Becker, who is white, knows first-hand about racism in Hanover. “I was brought up to be prejudiced,” she said. But eight years ago, Becker, then 16, met a young black man, Jeff Dixon, at the mall and they dated, despite the protestations, even disgust, of most everyone she knew. Today they live together in Hanover with their son, Jeffrey, 4. They are not married in part because her family’s minister decided two days before their wedding that he could not go through with it.

During last summer’s riot, a piece of the mob, about 40 strong, converged on her home, hurling racial insults and demanding that Jeff come out.

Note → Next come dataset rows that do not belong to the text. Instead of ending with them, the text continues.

(** * TimeSliderChoropleth: the style-table builder and the repaint script

    A shallow embedding of [fp_covid19/visualization/time_slider_choropleth.py]:
    the Python constructor [TimeSliderChoropleth.__init__] (validation of the
    style dictionary, derivation of the sorted timestamp axis, the range check
    of [init_timestamp_index]) and the browser script of [_template] (the
    slider, [fill_map], the slider's [input] handler and the [mouseover] /
    [mouseout] handlers). *)

From Stdlib Require Import ZArith QArith_base String Ascii List DecimalString.
From stdpp Require Import base gmap strings list sorting.

Set Warnings "-register-all".

Open Scope string_scope.
Open Scope Z_scope.

(** ** Values

    The style dictionary is an arbitrary Python value on the constructor's
    side and, through [tojson], the same JSON value in the script.  Dictionary
    keys are strings (feature ids and timestamps); a dictionary keeps its
    insertion order, so it is an association list.  Numbers are only copied,
    never computed with, and are kept as rationals. *)

Inductive pyval : Type :=
| PyNone
| PyBool (b : bool)
| PyNum (q : Q)
| PyStr (s : string)
| PyDict (items : list (string * pyval)).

When Becker asked her mother to take her and her son in for safekeeping for a few days, her mother refused.


“She said, ‘You got yourself into this mess, you get yourself out of it,’ ” Becker said.

What apparently provoked anti-black sentiment in Hanover last summer was the sight of other white girls hanging out with black guys.

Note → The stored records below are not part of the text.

(** Every (user, element) pair the nested [forEach] of
    [renderConceptAnalysis] visits, in its order. *)
Definition observations (data : Course.t) : list (User.t * Element.t) :=
  flat_map
    (fun ch =>
       flat_map
         (fun unit =>
            flat_map
              (fun user =>
                 flat_map (fun activity => map (pair user) (elementsOf activity))
                          (User.activities user))
              (Unit.users unit))
         (Chapter.units ch))
    (Course.chapters data).

Definition mentions (elementId : string) (a : Activity.t) : bool :=
  existsb
    (fun c =>
       existsb
         (fun p =>
            existsb (fun e => String.eqb (Element.elementId e) elementId)
                    (Component.elements p))
         (Category.components c))
    (Activity.performanceByCategory a).

Definition observe (conceptMap : list (string * ConceptStat.t))
           (o : User.t * Element.t) : list (string * ConceptStat.t) :=
  let '(user, el) := o in
  let key := Element.elementId el in
  let conceptMap1 :=
    if negb (JsMap.has String.eqb conceptMap key)
    then JsMap.set String.eqb conceptMap key
           {| ConceptStat.name := Element.elementName el;
              ConceptStat.accuracies := [];
              ConceptStat.attempts := [] |}
    else conceptMap in
  match JsMap.get String.eqb conceptMap1 key with
  | None => conceptMap1
  | Some concept =>
      let accuracies :=
        if gtb (Element.accuracy el) (Fin 0)
        then (ConceptStat.accuracies concept ++ [Element.accuracy el])%list
        else ConceptStat.accuracies concept in
      let attempts :=
        match find (mentions key) (User.activities user) with
        | Some userActivity =>
            (ConceptStat.attempts concept ++ [Activity.totalAttempts userActivity])%list
        | None => ConceptStat.attempts concept
        end in
      JsMap.set String.eqb conceptMap1 key
        {| ConceptStat.name := ConceptStat.name concept;
           ConceptStat.accuracies := accuracies;
           ConceptStat.attempts := attempts |}
  end.

Definition rank (c : ConceptStat.t) : RankedConcept.t :=
  let avgAccuracy := calculateAverage (ConceptStat.accuracies c) in
  let avgAttempts := calculateAverage (ConceptStat.attempts c) in
  let difficulty :=
    mul (sub (Fin 100) avgAccuracy)
        (if gtb avgAttempts (Fin 1) then avgAttempts else Fin (11 # 10)) in
  {| RankedConcept.name := ConceptStat.name c;
     RankedConcept.accuracies := ConceptStat.accuracies c;
     RankedConcept.attempts := ConceptStat.attempts c;
     RankedConcept.avgAccuracy := avgAccuracy;
     RankedConcept.avgAttempts := avgAttempts;
     RankedConcept.difficulty := difficulty |}.

Definition byDifficultyDesc (a b : RankedConcept.t) : num :=
  sub (RankedConcept.difficulty b) (RankedConcept.difficulty a).

(** The ranked list [concepts] of [renderConceptAnalysis]. *)
Definition renderConceptAnalysis (data : Course.t) : list RankedConcept.t :=
  sort byDifficultyDesc
       (map rank (JsMap.values (fold_left observe (observations data) []))).

(* ------------------------------------------------------------------ *)
(** ** The cohort views *)

Module Student.
Record t : Type := {
  userName : scalar;
  accuracies : list num;
  times : list num;
  isStruggling : bool
}.
End Student.

(** The [status] a student card is filed under. *)
Inductive Status : Type :=
| Struggling
| Excelling
| OnTrack.

(** Every user-in-unit record of the course, in the order of the nested
    [forEach]. *)
Definition userRecords (data : Course.t) : list User.t :=
  flat_map (fun ch => flat_map Unit.users (Chapter.units ch))
           (Course.chapters data).

(** One step of the first loop of [renderStudentAnalysis]. *)
Definition noteUser (allStudents : list (string * Student.t)) (user : User.t)
  : list (string * Student.t) :=
  let key := User.userId user in
  let allStudents1 :=
    if negb (JsMap.has String.eqb allStudents key)
    then JsMap.set String.eqb allStudents key
           {| Student.userName := User.userName user;
              Student.accuracies := [];
              Student.times := [];
              Student.isStruggling := false |}
    else allStudents in
  match JsMap.get String.eqb allStudents1 key with
  | None => allStudents1
  | Some student =>
      JsMap.set String.eqb allStudents1 key
        {| Student.userName := Student.userName student;
           Student.accuracies :=
             if gtb (User.accuracy user) (Fin 0)
             then (Student.accuracies student ++ [User.accuracy user])%list
             else Student.accuracies student;
           Student.times :=
             (Student.times student
              ++ [parseDurationToSeconds (JStr (User.totalTimeSpent user))])%list;
           Student.isStruggling :=
             if User.isStruggling user then true
             else Student.isStruggling student |}
  end.

Definition statusOf (student : Student.t) : Status :=
  let avgAccuracy := calculateAverage (Student.accuracies student) in
  if Student.isStruggling student then Struggling
  else if gtb avgAccuracy (Fin 90) then Excelling
  else OnTrack.

(** The cards of [renderStudentAnalysis]: the id of each student with the
    status the card is filed under, in the order of the map. *)
Definition renderStudentAnalysis (data : Course.t) : list (string * Status) :=
  map (fun e => (fst e, statusOf (snd e)))
      (fold_left noteUser (userRecords data) []).

Module ActivityStat.
Record t : Type := {
  accuracies : list num;
  attempts : list num
}.
End ActivityStat.

(** The [text] of the effectiveness shown on an activity card. *)
Inductive Effectiveness : Type :=
| Effective
| NeedsReview
| Moderate.

(** Every activity record of the course, in the order of the nested
    [forEach]. *)
Definition activityRecords (data : Course.t) : list Activity.t :=
  flat_map User.activities (userRecords data).

(** One step of the loop of [renderActivityAnalysis]. *)
Definition noteActivity (activityMap : list (scalar * ActivityStat.t))
           (act : Activity.t) : list (scalar * ActivityStat.t) :=
  let key := Activity.activityName act in
  let activityMap1 :=
    if negb (JsMap.has scalar_eqb activityMap key)
    then JsMap.set scalar_eqb activityMap key
           {| ActivityStat.accuracies := []; ActivityStat.attempts := [] |}
    else activityMap in
  match JsMap.get scalar_eqb activityMap1 key with
  | None => activityMap1
  | Some activity =>
      JsMap.set scalar_eqb activityMap1 key
        {| ActivityStat.accuracies :=
             (ActivityStat.accuracies activity ++ [Activity.accuracy act])%list;
           ActivityStat.attempts :=
             (ActivityStat.attempts activity ++ [Activity.totalAttempts act])%list |}
  end.

Definition effectivenessOf (data : ActivityStat.t) : Effectiveness :=
  let avgAccuracy := calculateAverage (ActivityStat.accuracies data) in
  let avgAttempts := calculateAverage (ActivityStat.attempts data) in
  if ltb avgAccuracy (Fin 70) && gtb avgAttempts (Fin 10) then NeedsReview
  else if ltb avgAccuracy (Fin 80) then Moderate
  else Effective.

(** The cards of [renderActivityAnalysis]: the name of each activity with
    its effectiveness, in the order of the map. *)
Definition renderActivityAnalysis (data : Course.t)
  : list (scalar * Effectiveness) :=
  map (fun e => (fst e, effectivenessOf (snd e)))
      (fold_left noteActivity (activityRecords data) []).

(* ------------------------------------------------------------------ *)
(** ** Sample rows *)

(** A row with every field absent. *)
Definition blankRow : Row :=
  {| ChapterId := SUndefined; ChapterNo := Undefined; ChapterName := SUndefined;
     UnitId := SUndefined; UnitNo := Undefined; UnitName := SUndefined;
     ActivityTypeId := SUndefined; ActivityTypeName := SUndefined;
     SequenceBuilderID := SUndefined;
     ConceptId := SUndefined; ConceptName := SUndefined;
     ConceptCategory := SUndefined;
     ConceptParentId := SUndefined; ConceptParentName := SUndefined;
     UserId := SUndefined; UserFullName := SUndefined;
     UnitCompletionPercentage := Undefined;
     UnitAccuracyPercentage := Undefined;
     UnitTimeSpent := TVal Undefined;
     ActivityTypeAccuracyPercentage := Undefined;
     ActivityTotalAttempts := NaN;
     ConceptAccuracyPercentage := Undefined |}.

Toomey, the head of Hanover’s YWCA, said it was too much for many Hanoverians who automatically view any black person as an outsider.

“Most people in school are real prejudiced,” said Jason Kingsborough, a junior at Hanover High. “Because we don’t know any black people,” Janette Kessel, a senior, said.

But Terry Conover, a high school teacher and wrestling coach, believes his town is changing.

“I don’t think the community has closed down. I think it’s opening itself up.”

Within hours of last summer’s disturbances, Brent Toomey, clergy and others formed Hanover United for Equality, Diversity and Non-Violence. When a Klan splinter group marched through town last fall, Hanover United offered counter-activities to keep people away. Churches pealed their bells in sorrow.

They have worked on making people more sensitive to the racism within themselves and their community. But they also know that the people they reach are those least resistant to change. “Preaching to the choir,” Keller said.

“Some people have changed,” Lisa Becker said. “But there hasn’t been a complete turnaround.”

At the local radio station, Larry Hargrove, who is host of a folksy noon talk show, “Lunch with Larry,” said reaction to L.A. was greater than it would have been a year ago because of Hanover’s own encounter with racial strife.

“Most people want to get on with life and put that behind them,” Hargrove said. “But it’s also something that’s left its mark on the community, something we’ve learned from.”